ASSIGNED TASK: Where the listing below reaches the line containing "Lemma sim_shows s", start writing out lines exactly, and stop once the line containing "- by rewrite" has been written.

===

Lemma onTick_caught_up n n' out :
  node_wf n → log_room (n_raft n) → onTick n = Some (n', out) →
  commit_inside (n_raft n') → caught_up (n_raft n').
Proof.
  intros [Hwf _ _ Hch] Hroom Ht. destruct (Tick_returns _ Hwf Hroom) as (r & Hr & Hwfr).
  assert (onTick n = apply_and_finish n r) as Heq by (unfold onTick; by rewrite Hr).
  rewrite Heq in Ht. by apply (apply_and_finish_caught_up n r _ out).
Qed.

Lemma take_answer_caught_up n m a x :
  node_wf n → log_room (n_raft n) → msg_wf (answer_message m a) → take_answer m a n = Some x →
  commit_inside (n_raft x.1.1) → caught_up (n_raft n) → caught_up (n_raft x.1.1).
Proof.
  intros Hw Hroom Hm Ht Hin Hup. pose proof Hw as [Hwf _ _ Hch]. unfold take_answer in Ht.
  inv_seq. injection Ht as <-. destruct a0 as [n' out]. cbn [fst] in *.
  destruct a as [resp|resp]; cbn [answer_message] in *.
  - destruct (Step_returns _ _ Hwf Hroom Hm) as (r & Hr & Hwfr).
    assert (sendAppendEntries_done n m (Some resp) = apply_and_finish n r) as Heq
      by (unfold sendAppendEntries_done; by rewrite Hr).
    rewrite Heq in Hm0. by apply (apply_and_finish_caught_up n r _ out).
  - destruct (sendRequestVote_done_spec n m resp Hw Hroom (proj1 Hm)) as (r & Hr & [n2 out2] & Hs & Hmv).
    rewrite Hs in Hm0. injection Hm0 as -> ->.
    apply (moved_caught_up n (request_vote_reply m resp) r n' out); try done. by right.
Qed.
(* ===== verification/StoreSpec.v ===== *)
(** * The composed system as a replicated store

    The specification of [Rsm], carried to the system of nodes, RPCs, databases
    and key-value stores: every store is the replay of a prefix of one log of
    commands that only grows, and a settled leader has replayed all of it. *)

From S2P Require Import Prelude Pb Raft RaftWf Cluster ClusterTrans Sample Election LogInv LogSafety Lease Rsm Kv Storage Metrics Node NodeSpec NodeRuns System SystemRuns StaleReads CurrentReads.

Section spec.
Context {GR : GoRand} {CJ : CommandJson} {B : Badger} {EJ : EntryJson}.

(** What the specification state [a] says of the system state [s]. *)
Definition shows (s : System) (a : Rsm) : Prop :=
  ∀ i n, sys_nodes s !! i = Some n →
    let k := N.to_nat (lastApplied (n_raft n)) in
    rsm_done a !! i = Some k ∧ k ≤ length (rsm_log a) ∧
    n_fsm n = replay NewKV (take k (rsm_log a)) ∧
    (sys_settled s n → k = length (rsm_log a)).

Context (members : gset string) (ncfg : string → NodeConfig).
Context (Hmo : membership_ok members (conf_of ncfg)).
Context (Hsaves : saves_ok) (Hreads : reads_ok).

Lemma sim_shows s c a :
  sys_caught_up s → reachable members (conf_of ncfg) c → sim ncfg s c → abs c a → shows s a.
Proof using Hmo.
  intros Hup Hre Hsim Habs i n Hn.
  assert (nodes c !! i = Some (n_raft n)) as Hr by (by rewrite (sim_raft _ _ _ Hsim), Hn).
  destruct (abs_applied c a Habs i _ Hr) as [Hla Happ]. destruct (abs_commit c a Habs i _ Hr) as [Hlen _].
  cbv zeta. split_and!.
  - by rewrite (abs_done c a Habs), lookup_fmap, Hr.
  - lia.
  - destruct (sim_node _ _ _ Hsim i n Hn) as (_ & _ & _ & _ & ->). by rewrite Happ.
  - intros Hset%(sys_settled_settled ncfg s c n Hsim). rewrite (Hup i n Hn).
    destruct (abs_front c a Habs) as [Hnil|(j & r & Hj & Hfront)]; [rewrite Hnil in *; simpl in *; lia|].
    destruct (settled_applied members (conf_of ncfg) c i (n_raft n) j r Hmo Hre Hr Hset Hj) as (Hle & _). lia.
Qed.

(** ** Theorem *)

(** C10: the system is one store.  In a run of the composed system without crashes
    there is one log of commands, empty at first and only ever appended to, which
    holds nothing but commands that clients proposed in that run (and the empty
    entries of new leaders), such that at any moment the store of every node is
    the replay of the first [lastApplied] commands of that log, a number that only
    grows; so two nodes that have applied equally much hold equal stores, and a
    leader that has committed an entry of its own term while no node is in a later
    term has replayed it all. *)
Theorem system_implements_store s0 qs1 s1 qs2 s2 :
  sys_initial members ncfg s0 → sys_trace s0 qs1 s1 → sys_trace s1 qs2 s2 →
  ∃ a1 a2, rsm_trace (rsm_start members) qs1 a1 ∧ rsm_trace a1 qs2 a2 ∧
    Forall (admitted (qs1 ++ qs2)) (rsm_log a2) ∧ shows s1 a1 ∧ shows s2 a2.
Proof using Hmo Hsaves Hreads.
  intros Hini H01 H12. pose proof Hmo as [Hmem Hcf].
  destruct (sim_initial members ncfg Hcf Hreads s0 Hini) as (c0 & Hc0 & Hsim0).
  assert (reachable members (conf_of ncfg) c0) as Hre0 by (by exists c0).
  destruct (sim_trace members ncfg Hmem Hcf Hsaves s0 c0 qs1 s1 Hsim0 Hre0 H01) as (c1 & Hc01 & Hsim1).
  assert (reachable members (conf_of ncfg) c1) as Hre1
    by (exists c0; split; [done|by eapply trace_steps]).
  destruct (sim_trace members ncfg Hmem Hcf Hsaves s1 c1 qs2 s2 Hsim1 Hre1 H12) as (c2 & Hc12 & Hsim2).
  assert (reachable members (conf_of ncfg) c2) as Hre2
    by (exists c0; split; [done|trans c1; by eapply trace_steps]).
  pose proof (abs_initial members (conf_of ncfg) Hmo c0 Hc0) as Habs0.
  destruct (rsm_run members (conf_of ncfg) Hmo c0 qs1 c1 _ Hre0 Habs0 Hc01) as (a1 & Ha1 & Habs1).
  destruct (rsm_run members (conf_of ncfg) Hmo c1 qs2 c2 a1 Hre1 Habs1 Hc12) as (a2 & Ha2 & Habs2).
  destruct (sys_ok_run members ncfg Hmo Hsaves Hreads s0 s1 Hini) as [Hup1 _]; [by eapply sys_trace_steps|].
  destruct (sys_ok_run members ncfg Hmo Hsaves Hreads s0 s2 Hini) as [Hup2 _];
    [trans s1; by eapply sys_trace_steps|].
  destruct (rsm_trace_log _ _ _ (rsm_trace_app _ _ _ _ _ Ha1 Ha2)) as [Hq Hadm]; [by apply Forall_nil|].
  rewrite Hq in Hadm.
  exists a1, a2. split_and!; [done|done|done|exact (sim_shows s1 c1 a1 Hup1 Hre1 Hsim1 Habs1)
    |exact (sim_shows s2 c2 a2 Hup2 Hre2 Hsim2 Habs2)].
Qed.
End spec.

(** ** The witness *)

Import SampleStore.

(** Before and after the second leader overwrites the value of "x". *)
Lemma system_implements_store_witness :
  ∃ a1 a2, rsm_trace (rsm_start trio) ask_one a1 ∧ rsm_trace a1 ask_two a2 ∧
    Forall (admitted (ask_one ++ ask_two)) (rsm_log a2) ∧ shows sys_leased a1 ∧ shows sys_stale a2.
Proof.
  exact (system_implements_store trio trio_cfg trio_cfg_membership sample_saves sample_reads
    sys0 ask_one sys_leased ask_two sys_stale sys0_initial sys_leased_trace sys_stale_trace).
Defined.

===

SOLUTION BELOW:
Lemma sim_shows s c a :
  sys_caught_up s → reachable members (conf_of ncfg) c → sim ncfg s c → abs c a → shows s a.
Proof using Hmo.
  intros Hup Hre Hsim Habs i n Hn.
  assert (nodes c !! i = Some (n_raft n)) as Hr by (by rewrite (sim_raft _ _ _ Hsim), Hn).
  destruct (abs_applied c a Habs i _ Hr) as [Hla Happ]. destruct (abs_commit c a Habs i _ Hr) as [Hlen _].
  cbv zeta. split_and!.
  - by rewrite (abs_done c a Habs), lookup_fmap, Hr.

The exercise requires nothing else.